From rugged outdoor radios to a digital running coach and James-Bond-worthy hard drive, we round up the gadgets Dad can’t wait to unwrap this Father’s Day.

Whether father’s day conjures up memories of fishing and camping trips at the lake, or images of Dad accidentally stepping on razor-sharp Lego pieces you left on the living room floor causing him to erupt in profanity, you owe the old man something after all he’s done for you – or all you’ve put him through. A card and an awkward hug will do just fine, but if you want to step your gratitude up a notch, gadgets are the key to a dad’s heart. Make sure yours won’t end up relegated to the attic over the garage like last year’s croquet set, by choosing from our hand-picked list of gadgets for dads of all types – including yours.

Bosch Power Box 360, $220+…for the handy dad.

Nothing makes time go by faster when power washing the deck, mending fences and replacing outdoor light fixtures like a little Bruce Springsteen. But without any outlets nearby, your resident jack-of-all-trades may be high and dry for the juice he needs to run that 1983 boombox. Bosch’s Powerbox has built-in speakers for blasting music in all directions, runs on its own internal battery, and includes a sheltered compartment and input for an iPod, plus a USB port for charging cell phones, and even an SD card slot. Not bad for a roll-cage-enclosed bit of work equipment that looks like it belongs in a cargo bay on the USS Enterprise.

Adidas miCoach Pacer, $139…for the active dad.

Though getting up there in the years, your proud, grizzled old man pounds pavement right beside the young guys. And places ahead of them in some his 5Ks. Invigorate his training runs with Adidas’ miCoach system, which works in conjunction with an MP3 player to literally coach him through his workouts using a heart-rate monitor for feedback. A number of fitness plans – like de-tress, finish faster and lose weight – help customize his runs to what he wants to achieve and keep him there. Unlike the competing Nike + iPod system, Dad doesn’t need an Apple product to supply the tunes: Any MP3 player will do.

Kiwi Wifi and Rev for iPhone/iPod Touch, $190…for the dad with 10W-30 in his veins.

The “check engine” light in the car is on again, and now your shade tree mechanic needs to drive all the way to Autozone in the pouring rain just for a code scan to figure out the first place to start turning a wrench. This Wi-Fi connected OBD II scanner and software will not only let him snag the code from the comfort of the garage, read it from his iPod Touch or iPhone and get cracking, it will give him access to more data than most mechanics would dream of. Revolutions per minute, forward acceleration, wheel horsepower, fuel trim, you name it, all in real time. You’ll need to drop $150 on the hardware and $40 on the app to get access to all the features, but if this won’t make Dad feel like a pit mechanic, nothing will. (And on a selfish note, you’ll be glad you did when the light in your car flicks on next time).

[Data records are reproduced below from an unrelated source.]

Lemma canonical_decisions_ok i l ds : canonical_decisions i l = Ok ds -> Forall2 decided l ds.
Proof.
  revert i ds. induction l as [|c l IH]; intros i ds; simpl; [by intros [= <-]; constructor|]. unfold canonicalCellDecision.
  destruct (rawKey (dec_Raw c)) as [k|e] eqn:Ek; simpl; [|done]. unfold ComputeCellDecisionChecksum.
  destruct (negb _); [done|]. destruct (converted_instant c); simpl; [|done].
  destruct (canonical_decisions (S i) l) as [r|e] eqn:Er; simpl; [|done]. intros [= <-]. constructor; [|by eapply IH].
  split; [unfold cell_key; by rewrite Ek|done].
Qed.

Lemma Forall2_or {A B} (P : A -> B -> Prop) (Q : Prop) k l : Forall2 (λ x y, P x y \/ Q) k l -> Forall2 P k l \/ Q.
Proof. induction 1 as [|x y k l [Hp|Hq] _ [IH|IH]]; auto. Qed.

Lemma decided_perm l ds ds' : ds ≡ₚ ds' -> Forall2 decided l ds -> exists l', l ≡ₚ l' /\ Forall2 decided l' ds'.
Proof.
  intros Hp Hf. apply Forall2_flip in Hf. destruct (Permutation_Forall2 Hp Hf) as (l' & Hl & Hf').
  exists l'. split; [done|]. by apply Forall2_flip.
Qed.
Lemma decided_keys l ds : Forall2 decided l ds -> keys l = fst <$> ds.
Proof. induction 1 as [|c x l ds [Hk _] _ IH]; [done|]. rewrite keys_cons, Hk, IH. done. Qed.

Lemma Forall2_with {A B} (P : A -> Prop) (Q : B -> Prop) (R S : A -> B -> Prop) k l :
  Forall P k -> Forall Q l -> Forall2 R k l -> (forall x y, P x -> Q y -> R x y -> S x y) -> Forall2 S k l.
Proof.
  intros Hk Hl Hr Hi. revert Hk Hl. induction Hr as [|x y k l Hxy _ IH]; intros [Hx Hk]%Forall_cons_1 [Hy Hl]%Forall_cons_1 || intros; constructor; auto.
Qed.

Lemma concat_fields_inj k l : Forall small k -> Forall small l -> length k = length l ->
  concat_texts (writeField <$> k) = concat_texts (writeField <$> l) -> k = l.
Proof.
  intros Hk. revert l. induction Hk as [|x k Hx Hk IH]; intros [|y l] Hl Hlen E; try done. simpl in *.
  apply Forall_cons in Hl as [Hy Hl]. apply writeField_inj in E as [-> E]; [|done..]. f_equal. apply IH; [done|lia|done].
Qed.

Lemma small_checksum x : hex_digests -> small (checksum x).
Proof.
  intros Hx. specialize (Hx x). unfold lower_hex_text in Hx. apply andb_true_iff in Hx as [Hl _]. apply bool_decide_eq_true in Hl.
  unfold small, len, checksum. rewrite string_length_app, Hl. done.
Qed.

Lemma supersedes_field o s : writeOptionalUUID o = Ok s -> s = write_option (uuid_string <$> o).
Proof. destruct o as [u|]; simpl; [destruct (is_nil u); [done|]|]; by intros [= <-]. Qed.

(** The fields before the decisions. *)
Lemma manifest_buffer_inj m1 m2 s1 s2 ds1 ds2 : fits m1 -> fits m2 -> man_SourceSchemaVersion m1 = 137%Z -> man_SourceSchemaVersion m2 = 137%Z ->
  writeOptionalUUID (man_SupersedesManifestID m1) = Ok s1 -> writeOptionalUUID (man_SupersedesManifestID m2) = Ok s2 ->
  uint64 (Z.of_nat (length ds1)) -> uint64 (Z.of_nat (length ds2)) -> manifest_buffer m1 s1 ds1 = manifest_buffer m2 s2 ds2 ->
  content m1 = content m2 /\ length ds1 = length ds2
  /\ concat_texts (writeField ∘ snd <$> sort_cells ds1) = concat_texts (writeField ∘ snd <$> sort_cells ds2).
Proof.
  intros (T1 & _ & (A1 & A2 & A3) & A4) (T2 & _ & (B1 & B2 & B3) & B4) V1 V2 ->%supersedes_field ->%supersedes_field L1 L2.
  unfold manifest_texts in T1, T2. do 12 (apply Forall_cons in T1 as [? T1], T2 as [? T2]). clear T1 T2.
  unfold manifest_buffer. rewrite V1, V2. intros E. repeat rewrite <- string_app_assoc in E.
  apply writeField_inj in E as [_ E]; [|done..]. apply writeField_inj in E as [E1 E]; [|done..].
  apply write_option_inj in E as [E2 E]; [|by intros x [u [_ ->]]%fmap_Some..].
  apply writeField_inj in E as [E3 E]; [|done..]. apply writeField_inj in E as [_ E]; [|done..].
  apply writeField_inj in E as [E5 E]; [|done..]. apply writeField_inj in E as [E6 E]; [|done..].
  do 4 (apply writeField_inj in E as [?%(inj itoa) E]; [|by apply small_itoa..]).
  apply writeField_inj in E as [E7 E]; [|done..]. do 2 (apply writeOptionalString_inj in E as [? E]; [|done..]).
  do 2 (apply writeField_inj in E as [? E]; [|done..]). do 4 (apply writeOptionalString_inj in E as [? E]; [|done..]).
  apply writeField_inj in E as [E8%(inj itoa) E]; [|by apply small_itoa..]. split; [|split; [lia|done]].
  apply uuid_string_inj in E1. apply (inj (fmap uuid_string)) in E2. unfold content, snapshot_identity. congruence.
Qed.

Lemma same_decision_same_cell c d : cell_ok c /\ Forall small (cell_texts c) -> cell_ok d /\ Forall small (cell_texts d) ->
  checksum (decision_buffer c) = checksum (decision_buffer d) -> same_cell c d \/ collision.
Proof.
  intros [[_ C _ _ _] Tc] [[_ D _ _ _] Td] E. apply checksum_inj in E as [E|E]; [|by right].
  apply decision_buffer_inj in E as [Er Es]; [|done..]. rewrite Es in C. unfold ComputeRawCellChecksum in C, D.
  destruct (CanonicalRawCell (dec_Raw c)) as [x|] eqn:Ec; [|done]. destruct (CanonicalRawCell (dec_Raw d)) as [y|] eqn:Ed; [|done].
  apply Ok_inj in C, D. rewrite <- D in C. apply checksum_inj in C as [->|C]; [|by right]. left.
  destruct (CanonicalRawCell_inj c d y Tc Td Ec Ed). split; [by split|done].
Qed.

Lemma decided_same_checksum l k a b : Forall2 decided l a -> Forall2 decided k b -> snd <$> a = snd <$> b ->
  Forall2 (λ c d, checksum (decision_buffer c) = checksum (decision_buffer d)) l k.
Proof.
  intros Ha. revert k b. induction Ha as [|c x l a [_ Hx] _ IH]; intros k b [|d y k' b' [_ Hy] Hb]; simpl; intros E; try done.
  injection E as E1 E2. constructor; [congruence|by eapply IH].
Qed.

Lemma same_cells_decided l k a b : Forall2 same_cell l k -> Forall2 decided l a -> Forall2 decided k b -> a = b.
Proof.
  intros Hs. revert a b. induction Hs as [|c d l k [[Hk _ Hr] Hres] _ IH]; intros a b Ha Hb.
  - apply Forall2_nil_inv_l in Ha as ->. by apply Forall2_nil_inv_l in Hb as ->.
  - apply Forall2_cons_inv_l in Ha as ([k1 x] & a' & [K1 X] & Ha & ->). apply Forall2_cons_inv_l in Hb as ([k2 y] & b' & [K2 Y] & Hb & ->).
    f_equal; [|by apply IH]. simpl in *. rewrite Hk, K1 in K2. injection K2 as ->. f_equal. rewrite X, Y. f_equal.
    unfold resolution in Hres. injection Hres as E1 E2 E3 E4 E5 E6 E7 E8. unfold decision_buffer. by rewrite Hr, E1, E2, E3, E4, E5, E6, E7, E8.
Qed.

(** What a valid document says of its decisions. *)
Lemma document_decisions m : uint64_counts m -> ValidateManifestDocument m = [] -> exists ds supersedes,
  man_SourceSchemaVersion m = 137%Z /\ Forall cell_ok (man_Cells m) /\ NoDup (keys (man_Cells m)) /\ Forall2 decided (man_Cells m) ds
  /\ writeOptionalUUID (man_SupersedesManifestID m) = Ok supersedes /\ uint64 (Z.of_nat (length ds))
  /\ man_DecisionContentChecksum m = checksum (manifest_buffer m supersedes ds).
Proof.
  intros Hc Hv. pose proof (document_cells _ Hv) as [Hok Hnd]. apply document_valid_iff in Hv; [|done].
  pose proof (vm_decisions _ Hv) as Hd. apply ComputeDecisionContentChecksum_ok in Hd as (_ & _ & _ & _ & _ & ds & sup & Hds & Hsup & Hsum).
  apply canonical_decisions_ok in Hds. exists ds, sup. split; [apply Hv|]. do 4 (split; [done|]). split; [|done].
  rewrite <- (Forall2_length _ _ _ Hds), <- (vm_count _ Hv). apply Hc.
Qed.

Lemma decision_cells_ok m : fits m -> Forall cell_ok (man_Cells m) -> forall l, man_Cells m ≡ₚ l ->
  Forall (λ c, cell_ok c /\ Forall small (cell_texts c)) l.
Proof. intros (_ & Ht & _) Hok l <-. apply Forall_and. by split. Qed.

(** The decision checksum identifies what was decided: two valid
    manifests have the same checksum exactly when they decide the same cells in
    the same way, with the same snapshot, identifiers, evidence, identities and
    targets, in whatever order and spelling the cells come, unless SHA-256
    collides. The state and the time of the approval are not covered. *)
Theorem decision_checksum_identifies m1 m2 : hex_digests -> fits m1 -> fits m2 ->
  ValidateManifestDocument m1 = [] -> ValidateManifestDocument m2 = [] ->
  (man_DecisionContentChecksum m1 = man_DecisionContentChecksum m2 -> same_content m1 m2 \/ collision)
  /\ (same_content m1 m2 -> man_DecisionContentChecksum m1 = man_DecisionContentChecksum m2).
Proof.
  intros Hx F1 F2 V1 V2.
  destruct (document_decisions m1) as (ds1 & s1 & S1 & O1 & N1 & D1 & U1 & L1 & ->); [apply F1|done|].
  destruct (document_decisions m2) as (ds2 & s2 & S2 & O2 & N2 & D2 & U2 & L2 & ->); [apply F2|done|]. split.
  - intros E. apply checksum_inj in E as [E|E]; [|by right].
    apply manifest_buffer_inj in E as (Ec & El & E); [|done..]. rewrite !(list_fmap_compose snd writeField) in E.
    destruct (decided_perm _ _ (sort_cells ds1) (symmetry (stable_sort_perm _ _)) D1) as (l1 & P1 & Q1).
    destruct (decided_perm _ _ (sort_cells ds2) (symmetry (stable_sort_perm _ _)) D2) as (l2 & P2 & Q2).
    assert (forall l ds, Forall2 decided l ds -> Forall small (snd <$> ds)) as Hsmall.
    { intros l ds Hf. induction Hf as [|c x l ds [_ Hy] _ IH]; constructor; [rewrite Hy; by apply small_checksum|done]. }
    apply concat_fields_inj in E; [|by eapply Hsmall..|].
    2:{ rewrite !length_fmap. unfold sort_cells. by rewrite !length_stable_sort. }
    pose proof (decided_same_checksum _ _ _ _ Q1 Q2 E) as Hs.
    eapply Forall2_with in Hs; [|exact (decision_cells_ok _ F1 O1 _ P1)|exact (decision_cells_ok _ F2 O2 _ P2)|exact same_decision_same_cell].
    apply Forall2_or in Hs as [Hs|Hs]; [|by right]. left. split; [done|].
    apply Forall2_flip in Hs. destruct (Permutation_Forall2 (symmetry P2) Hs) as (l & Hl & Hf). exists l.
    split; [by rewrite P1|by apply Forall2_flip].
  - intros [Ec (l & Hl & Hs)]. destruct (Permutation_Forall2 Hl D1) as (ds & Hds & Hf).
    pose proof (same_cells_decided _ _ _ _ Hs Hf D2) as ->. rewrite (decided_keys _ _ D1) in N1.
    unfold content, snapshot_identity in Ec. injection Ec as ? E. assert (s1 = s2) as -> by congruence.
    f_equal. unfold manifest_buffer. rewrite (sort_cells_unique _ _ N1 Hds), (Permutation_length Hds). congruence.
Qed.
End guarantees.

(** ** A manifest *)

Module demo.
(** A digest that only depends on the sum of the bytes. *)
Fixpoint sum_codes (s : string) : N := match s with String a s => (code a + sum_codes s)%N | EmptyString => 0%N end.
Definition zeros : string := "00000000000000000000000000000000000000000000000000000000000000".
#[local] Instance sum_crypto : Crypto := {| sha256_hex s := hex_byte (byte_of_N (sum_codes s mod 256)) zeros |}.
Lemma sum_hex : hex_digests.
Proof. intros data. unfold sha256_hex, sum_crypto. by destruct (byte_of_N _). Qed.

Definition row : uuid := uid 7.
Definition raw_cell (column : string) (ordinal : Z) (value : option string) : RawCell :=
  let c := {| cell_SourceTable := "ExternalExecution"; cell_SourceRowID := row; cell_SourceColumn := column;
              cell_ColumnOrdinal := ordinal; cell_RawValue := value; cell_RawCellChecksum := "" |} in
  {| cell_SourceTable := cell_SourceTable c; cell_SourceRowID := row; cell_SourceColumn := column; cell_ColumnOrdinal := ordinal;
     cell_RawValue := value; cell_RawCellChecksum := ok_or "" (ComputeRawCellChecksum c) |}.
Definition cell_with (decision : string) (raw : RawCell) : CellDecision :=
  {| dec_Raw := raw; dec_Decision := decision; dec_SourceZone := ""; dec_SourceOffsetSeconds := None; dec_ConvertedValue := None;
     dec_EvidenceReference := ""; dec_EvidenceChecksum := ""; dec_ApprovingIdentity := "";
     dec_ConversionExpressionVersion := ConversionExpressionVersion |}.
Definition digest : string := "sha256:" +:+ "00" +:+ zeros.
Definition proven (c : CellDecision) : CellDecision :=
  {| dec_Raw := dec_Raw c; dec_Decision := DecisionProven; dec_SourceZone := "Europe/Vienna"; dec_SourceOffsetSeconds := Some 3600%Z;
     dec_ConvertedValue := Some "2023-12-31T23:30:00.000001Z"; dec_EvidenceReference := "log"; dec_EvidenceChecksum := digest;
     dec_ApprovingIdentity := "ops"; dec_ConversionExpressionVersion := ConversionExpressionVersion |}.
Definition cells : list CellDecision :=
  [cell_with DecisionUnresolved (raw_cell "created_at" 1 (Some "2024-01-01T00:30:00.000001")); cell_with DecisionNull (raw_cell "updated_at" 2 None);
   cell_with DecisionNull (raw_cell "started_at" 3 None); cell_with DecisionNull (raw_cell "completed_at" 4 None);
   cell_with DecisionNull (raw_cell "callback_deadline_at" 5 None)].
Definition resolved_cells : list CellDecision := match cells with c :: l => proven c :: l | [] => [] end.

Nintendo Wii, $200…for the dad who’s a kid at heart.

Even if the old man swore off gaming during the heyday of Atari and hasn’t shown a spark of interest in blowing up aliens or commanding undead armies, the Nintendo Wii might appeal where other systems have failed. Besides dead-simple operation, it hosts an endless number of casual games, from bowling to trivia and virtual fishing. If he’s a movie fan, a recent partnership with Netflix will even let him stream movies from it instantly (though not in HD, as the Xbox 360 will). Just don’t introduce it with well-intentioned but cringe-worthy line, “They use these things in nursing homes, Dad!”

Check out our Nintendo Wii Review.

Garage Door Murals, $229+…for the dad with a sense of humor.

OK, so it veers a little bit from the strictest definition of “gadget,” but if your dad is the kind of guy that likes Whoopie cushions, practical jokes and treats “tacky” as a compliment, these garage murals might quite literally be right up his alley. The mammoth-garage-sized graphics turn any vanilla garage door into a drive-through portal to the beach, Italian vineyards, or just a fantasy garage with a firetruck, jet or racecar parked in it. At $229 and up, it’s a pricy gag to play, but still definitely cheaper than a real boat, Mustang or stable full of horses. Just be prepared for the impending war with neighbors, egging by teenagers and inevitable garage door destruction when grandpa drives the Buick through it thinking it was really a door to the beach.